══ EXCERPTED RECORDS ══

(* ===== verification/Records.v ===== *)
(** * Records: what the programs share that keep records in accounts

    The test for a record that is already there, the check for duplicates, the
    search in a vector, the rent sysvar and the in-place write of a whole
    account, as the programs [multisig], [governance], [social-recovery],
    [name-service] and [privacy] under [src/programs] have them, and their
    lemmas. *)

From Stdlib Require Import Strings.Byte.
From stdpp Require Import sorting.
From S2P Require Import Prelude Borsh Accounts System Invoke Execution.
Open Scope Z_scope.

#[global] Instance byte_eq_dec : EqDecision byte.
Proof.
  intros a b. destruct (Byte.eqb a b) eqn:H; [left; by apply Byte.byte_dec_bl|].
  right. intros ->. by rewrite (Byte.byte_dec_lb eq_refl) in H.
Defined.

(** ** Definitions *)

(** [data_len() > 0] and a successful [try_from_slice] of an initialized value. *)
Definition occupied {A} `{Borsh A} (is_initialized : A -> bool) (data : list byte) : bool :=
  (0 <? zlen data) && match try_from_slice data with Some v => is_initialized v | None => false end.

(** Two equal neighbours, [sorted.windows(2)].  [Pubkey] compares its bytes; the
    big-endian number they denote has the same order. *)
Fixpoint adjacent_equal (l : list Pubkey) : bool :=
  match l with
  | a :: t => match t with b :: _ => (a =? b) || adjacent_equal t | [] => false end
  | [] => false
  end.
Definition has_duplicates (l : list Pubkey) : bool := adjacent_equal (merge_sort Z.le l).

(** [iter().position(p)]. *)
Fixpoint position {A} (p : A -> bool) (l : list A) : option nat :=
  match l with
  | [] => None
  | a :: l => if p a then Some 0%nat else S <$> position p l
  end.

(** [Rent::from_account_info], of which the rent is [minimum_balance]. *)
Definition rent_from_account_info {E : Env} (ia : AccountInfo) : M unit :=
  fail_if (negb (ia_key ia =? rent_id)) InvalidArgument.

(** [ia.data.borrow_mut().copy_from_slice(&d)] with [d = v.try_to_vec()]: the
    lengths must agree. *)
Definition copy_all {A} `{Borsh A} (v : A) (ia : AccountInfo) : M unit :=
  (let! a := account ia in
   fail_if (negb (zlen (acc_data a) =? zlen (borsh_ser v))) ProgramFailedToComplete ;;
   put (ia_key ia) (set_acc_data (borsh_ser v) a))%prog.

(** ** Lemmas *)

Lemma adjacent_equal_nodup l : StronglySorted Z.le l -> adjacent_equal l = false <-> NoDup l.
Proof.
  induction 1 as [|a t Ht IH Ha]; [split; [constructor|done]|].
  destruct t as [|b u]; [split; [intros _; apply NoDup_singleton|done]|].
  change (adjacent_equal (a :: b :: u)) with ((a =? b) || adjacent_equal (b :: u)).
  rewrite orb_false_iff, IH, Z.eqb_neq, (NoDup_cons a). split; [|intros [Hn ?]; split; [intros ->; apply Hn; left|done]].
  intros [Hne Hn]. split; [|done]. intros [->|Hin]%elem_of_cons; [done|].
  apply Forall_cons_1 in Ha as [Hab _]. apply StronglySorted_inv in Ht as [_ Hb].
  eapply Forall_forall in Hb; [|exact Hin]. lia.
Qed.

Lemma has_duplicates_nodup l : has_duplicates l = false <-> NoDup l.
Proof.
  unfold has_duplicates. rewrite adjacent_equal_nodup by (apply StronglySorted_merge_sort; apply _).
  by rewrite (merge_sort_Permutation Z.le l).
Qed.

Section Position.
Context {A : Type} (p : A -> bool).

Lemma position_some l i : position p l = Some i ->
  exists x, l !! i = Some x /\ p x = true /\ Forall (fun y => p y = false) (take i l).
Proof.
  revert i. induction l as [|a l IH]; intros i; simpl; [done|]. destruct (p a) eqn:Ha.
  - intros [= <-]. exists a. by split_and!; [| |constructor].
  - intros (j & (x & Hx & Hp & Hl)%IH & ->)%fmap_Some. exists x. split_and!; [done|done|by constructor].
Qed.

Lemma position_none l : position p l = None <-> Forall (fun y => p y = false) l.
Proof.
  induction l as [|a l IH]; simpl; [by split; [constructor|]|]. rewrite Forall_cons. destruct (p a); [by split; [|intros []]|].
  rewrite fmap_None. naive_solver.
Qed.
End Position.

Lemma position_key k l i : position (fun a => a =? k) l = Some i -> l !! i = Some k.
Proof. intros (x & Hx & ->%Z.eqb_eq & _)%position_some. done. Qed.

Lemma zlen_delete {A} (l : list A) i : is_Some (l !! i) -> zlen (delete i l) = zlen l - 1.
Proof. intros Hi. unfold zlen. rewrite length_delete by done. apply lookup_lt_is_Some in Hi. lia. Qed.
Lemma zlen_insert {A} (l : list A) i x : zlen (<[i := x]> l) = zlen l.
Proof. unfold zlen. by rewrite length_insert. Qed.
Lemma zlen_snoc {A} (l : list A) x : zlen (l ++ [x]) = zlen l + 1.
Proof. unfold zlen. rewrite length_app. simpl. lia. Qed.

(** The keys and the clock have their Rust types, and the accounts at most their
    maximal length. *)
Record typed_inputs (cx : Ctx) (s : PState) : Prop := {
  ti_keys : Forall (fun ia => is_pubkey (ia_key ia)) (cx_accounts cx);
  ti_clock : is_i64 (unix_timestamp (cx_clock cx));
  ti_data k : zlen (acc_data (get_acc (mem s) k)) <= MAX_ACCOUNT_DATA_LEN;
}.

Lemma appended_ok (l : list Pubkey) k : Forall is_pubkey l -> is_pubkey k -> 32 * zlen l <= MAX_ACCOUNT_DATA_LEN ->
  Forall is_pubkey (l ++ [k]) /\ is_u32 (zlen (l ++ [k])).
Proof.
  intros Hl Hk Hn. split; [apply Forall_app; by split; [|constructor]|].
  rewrite zlen_snoc. unfold MAX_ACCOUNT_DATA_LEN in Hn. pose proof (Nat2Z.is_nonneg (length l)). unfold zlen in *. ilia.
Qed.

(** An in-place write keeps the length. *)
Lemma stored_zlen {A} `{Borsh A} (v : A) k j m : zlen (borsh_ser v) <= zlen (acc_data (get_acc m k)) ->
  zlen (acc_data (get_acc (stored v k m) j)) = zlen (acc_data (get_acc m j)).
Proof.
  intros Hle. destruct (decide (j = k)) as [->|Hne]; [|by rewrite stored_ne].
  rewrite stored_data. unfold zlen in *. rewrite length_overwrite; lia.
Qed.

Lemma clock_account_ok {E : Env} cx ia s c s' :
  clock_from_account_info cx ia s = Ok (c, s') <-> ia_key ia = clock_id /\ c = cx_clock cx /\ s' = s.
Proof.
  unfold clock_from_account_info. split.
  - intros H. pinv. by bool_to_prop.
  - intros (Hk & -> & ->). prun. by rewrite (proj2 (Z.eqb_eq _ _) Hk).
Qed.

Lemma rent_account_ok {E : Env} ia s u s' : rent_from_account_info ia s = Ok (u, s') <-> ia_key ia = rent_id /\ s' = s.
Proof. unfold rent_from_account_info. rewrite (fail_if_ok _ _ _ u), negb_false_iff, Z.eqb_eq. done. Qed.

Section Measured.
Context {A : Type} {B : Borsh A} {W : WellTyped A} {L : BorshLaws A} {size : A -> Z} {MS : BorshMeasured A size}.

Lemma copy_all_ok v ia s u s' :
  copy_all v ia s = Ok (u, s') <-> zlen (acc_data (get_acc (mem s) (ia_key ia))) = zlen (borsh_ser v) /\
    s' = mkPState (stored v (ia_key ia) (mem s)) (rt s).
Proof.
  unfold copy_all, stored, overwrite. rewrite pbind_ok. setoid_rewrite account_ok.
  setoid_rewrite pbind_ok. setoid_rewrite fail_if_ok. setoid_rewrite put_ok. setoid_rewrite negb_false_iff.
  setoid_rewrite Z.eqb_eq. split.
  - intros (a & s0 & [-> ->] & [] & s1 & (Hz & ->) & ->). split; [done|]. rewrite drop_ge by (unfold zlen in Hz; lia).
    by rewrite app_nil_r.
  - intros [Hz ->]. eexists _, _. split; [done|]. exists tt, s. split; [done|]. rewrite drop_ge by (unfold zlen in Hz; lia).
    by rewrite app_nil_r.
Qed.

(** What replaces the value of an account that is decoded whole fits only if its
    encoding is not longer. *)
Lemma holds_fits m k v v' :
  holds m k v -> well_typed v' -> zlen (borsh_ser v') <= zlen (acc_data (get_acc m k)) -> size v' <= size v.
Proof.
  intros [Wv Hd]%try_from_slice_some Wv' Hle. rewrite Hd in Hle. by rewrite !borsh_measured in Hle.
Qed.

(** One of the same length is read back. *)
Lemma holds_same_size m k v v' : holds m k v -> well_typed v' -> size v' = size v -> holds (stored v' k m) k v'.
Proof.
  intros [Wv Hd]%try_from_slice_some Wv' Hle. apply holds_overwrite; [|done]. rewrite Hd. by rewrite !borsh_measured.
Qed.

(** No initialized record is there. *)
Lemma occupied_false (f : A -> bool) m k v :
  (forall w, well_typed w -> 0 < size w) -> occupied f (acc_data (get_acc m k)) = false -> holds m k v -> f v = false.
Proof.
  intros Hpos Hocc Hh. unfold occupied in Hocc. unfold holds in Hh. rewrite Hh in Hocc.
  apply andb_false_iff in Hocc as [Hz|Hf]; [|done]. exfalso. apply try_from_slice_some in Hh as [Wv Hd].
  apply Z.ltb_ge in Hz. rewrite Hd, (borsh_measured v Wv) in Hz. specialize (Hpos v Wv). lia.
Qed.
End Measured.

═══

#### ACTIVITY
Retype the lines above without alteration. The first is the one containing "Lemma copy_all_ok v", and the last is the final line of the data.

#### SOLUTION FOR THIS TASK
Lemma copy_all_ok v ia s u s' :
  copy_all v ia s = Ok (u, s') <-> zlen (acc_data (get_acc (mem s) (ia_key ia))) = zlen (borsh_ser v) /\
    s' = mkPState (stored v (ia_key ia) (mem s)) (rt s).
Proof.
  unfold copy_all, stored, overwrite. rewrite pbind_ok. setoid_rewrite account_ok.
  setoid_rewrite pbind_ok. setoid_rewrite fail_if_ok. setoid_rewrite put_ok. setoid_rewrite negb_false_iff.
  setoid_rewrite Z.eqb_eq. split.
  - intros (a & s0 & [-> ->] & [] & s1 & (Hz & ->) & ->). split; [done|]. rewrite drop_ge by (unfold zlen in Hz; lia).
    by rewrite app_nil_r.
  - intros [Hz ->]. eexists _, _. split; [done|]. exists tt, s. split; [done|]. rewrite drop_ge by (unfold zlen in Hz; lia).
    by rewrite app_nil_r.
Qed.

(** What replaces the value of an account that is decoded whole fits only if its
    encoding is not longer. *)
Lemma holds_fits m k v v' :
  holds m k v -> well_typed v' -> zlen (borsh_ser v') <= zlen (acc_data (get_acc m k)) -> size v' <= size v.
Proof.
  intros [Wv Hd]%try_from_slice_some Wv' Hle. rewrite Hd in Hle. by rewrite !borsh_measured in Hle.
Qed.

(** One of the same length is read back. *)
Lemma holds_same_size m k v v' : holds m k v -> well_typed v' -> size v' = size v -> holds (stored v' k m) k v'.
Proof.
  intros [Wv Hd]%try_from_slice_some Wv' Hle. apply holds_overwrite; [|done]. rewrite Hd. by rewrite !borsh_measured.
Qed.

(** No initialized record is there. *)
Lemma occupied_false (f : A -> bool) m k v :
  (forall w, well_typed w -> 0 < size w) -> occupied f (acc_data (get_acc m k)) = false -> holds m k v -> f v = false.
Proof.
  intros Hpos Hocc Hh. unfold occupied in Hocc. unfold holds in Hh. rewrite Hh in Hocc.
  apply andb_false_iff in Hocc as [Hz|Hf]; [|done]. exfalso. apply try_from_slice_some in Hh as [Wv Hd].
  apply Z.ltb_ge in Hz. rewrite Hd, (borsh_measured v Wv) in Hz. specialize (Hpos v Wv). lia.
Qed.
End Measured.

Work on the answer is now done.